◆ Your goal
Look through the data below for the line with "let! ok := ioctl_ficlone", and transcribe it exactly together with each line after it up to and including the line with "assert (files s4". Give nothing else.

◆ The input
(** The part of the call after the files are open: any property of files that does
    not look at the target holds throughout. *)
Lemma double_clone_spec (J : fsys → Prop) s t o ft :
  target s = Some t → other s = Some o → t ≠ o → files s !! t = Some ft →
  J (files s) → (∀ g fs, J fs → J (on_file t g fs)) →
  wp J
    (let! ok := no_effect k in
     do! fatal_if (negb ok) in
     let! s := get in
     match (if fd_switch s then snap_fd0 s else snap_fd1 s) with
     | None => trap
     | Some snap_fd =>
         let! ok := fsync k snap_fd in
         do! fatal_if (negb ok) in
         let! st := fstat k snap_fd in
         do! fatal_if (negb (fst st)) in
         let! ok := ioctl_ficlone k snap_fd in
         do! fatal_if (negb ok) in
         let! ok := no_effect k in
         do! fatal_if (negb ok) in
         let! ok := no_effect k in
         do! fatal_if (negb ok) in
         do! seal k snap_fd in
         do! modify (λ s, put_switch (negb (fd_switch s)) s) in
         ret 0
     end)
    (λ r s', r = 0 ∧ target s' = Some o ∧ other s' = Some t ∧ bfname s' = bfname s
       ∧ has_complete t (bf s) (files s') ∧ (∀ fd, fd ≠ t → files s' !! fd = files s !! fd)) s.
Proof.
  intros Ht Ho Hne Hft HJ0 HJ. unfold no_effect at 1.
  apply wp_bind_fatal; [done..|]. intros s1 E1 F1. unfold id in E1.
  apply wp_bind, wp_get. change (if fd_switch s1 then snap_fd0 s1 else snap_fd1 s1) with (target s1).
  assert (target s1 = Some t) as ->. { unfold target in *. by destruct F1 as (_ & _ & -> & -> & ->). }
  apply wp_bind_fatal; [by rewrite E1|apply HJ; by rewrite E1|]. intros s2 E2 F2. rewrite E1 in E2.
  assert (files s2 !! t = Some (synced ft)) as H2 by (rewrite E2; by apply lookup_on_file).
  assert (J (files s2)) as J2 by (rewrite E2; by apply HJ).
  apply wp_bind. eapply wp_fstat; [exact H2|done|]. intros ok s3 E3 F3. apply wp_bind, wp_fatal_if. intros _.
  apply wp_ficlone; [by rewrite E3|apply HJ; by rewrite E3|]. intros s4 E4 F4. rewrite E3 in E4.
  assert (same_fds s s3) as G3 by (do 2 (etrans; [eassumption|]); done).
  assert (files s4 !! t = Some (clone (bf s3) (synced ft))) as H4 by (rewrite E4; by apply lookup_on_file).
  assert (J (files s4)) as J4 by (rewrite E4; by apply HJ).
  apply wp_bind_fatal; [done..|]. intros s5 E5 F5. unfold id in E5.
  apply wp_bind_fatal; [by rewrite E5|by rewrite E5|]. intros s6 E6 F6. unfold id in E6.
  assert (files s6 = files s4) as E64 by congruence. clear E5 E6.
  apply wp_bind. eapply wp_seal; [by rewrite E64|rewrite E64; by auto..|].
  intros s7 E7 F7. rewrite E64 in E7.
  assert (same_fds s s7) as (B & N & F0 & F8 & Fs).
  { etrans; [exact G3|]. do 3 (etrans; [eassumption|]). done. }
  apply wp_bind, wp_modify; [done|]. apply wp_ret. unfold target, other in *. simpl.
  rewrite F0, F8, Fs. split_and!; [done|by destruct (fd_switch s)|by destruct (fd_switch s)|done|..].
  - exists ((synced ∘ chmod S_IRUSR ∘ synced) (clone (bf s3) (synced ft))).
    rewrite E7. split; [by apply lookup_on_file|]. destruct G3 as [-> _]. apply sealed_complete.
  - intros fd Hfd. rewrite E7, E4, E2, !lookup_on_file_ne by done. done.
Qed.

◆ Reply to the task
         let! ok := ioctl_ficlone k snap_fd in
         do! fatal_if (negb ok) in
         let! ok := no_effect k in
         do! fatal_if (negb ok) in
         let! ok := no_effect k in
         do! fatal_if (negb ok) in
         do! seal k snap_fd in
         do! modify (λ s, put_switch (negb (fd_switch s)) s) in
         ret 0
     end)
    (λ r s', r = 0 ∧ target s' = Some o ∧ other s' = Some t ∧ bfname s' = bfname s
       ∧ has_complete t (bf s) (files s') ∧ (∀ fd, fd ≠ t → files s' !! fd = files s !! fd)) s.
Proof.
  intros Ht Ho Hne Hft HJ0 HJ. unfold no_effect at 1.
  apply wp_bind_fatal; [done..|]. intros s1 E1 F1. unfold id in E1.
  apply wp_bind, wp_get. change (if fd_switch s1 then snap_fd0 s1 else snap_fd1 s1) with (target s1).
  assert (target s1 = Some t) as ->. { unfold target in *. by destruct F1 as (_ & _ & -> & -> & ->). }
  apply wp_bind_fatal; [by rewrite E1|apply HJ; by rewrite E1|]. intros s2 E2 F2. rewrite E1 in E2.
  assert (files s2 !! t = Some (synced ft)) as H2 by (rewrite E2; by apply lookup_on_file).
  assert (J (files s2)) as J2 by (rewrite E2; by apply HJ).
  apply wp_bind. eapply wp_fstat; [exact H2|done|]. intros ok s3 E3 F3. apply wp_bind, wp_fatal_if. intros _.
  apply wp_ficlone; [by rewrite E3|apply HJ; by rewrite E3|]. intros s4 E4 F4. rewrite E3 in E4.
  assert (same_fds s s3) as G3 by (do 2 (etrans; [eassumption|]); done).
  assert (files s4 !! t = Some (clone (bf s3) (synced ft))) as H4 by (rewrite E4; by apply lookup_on_file).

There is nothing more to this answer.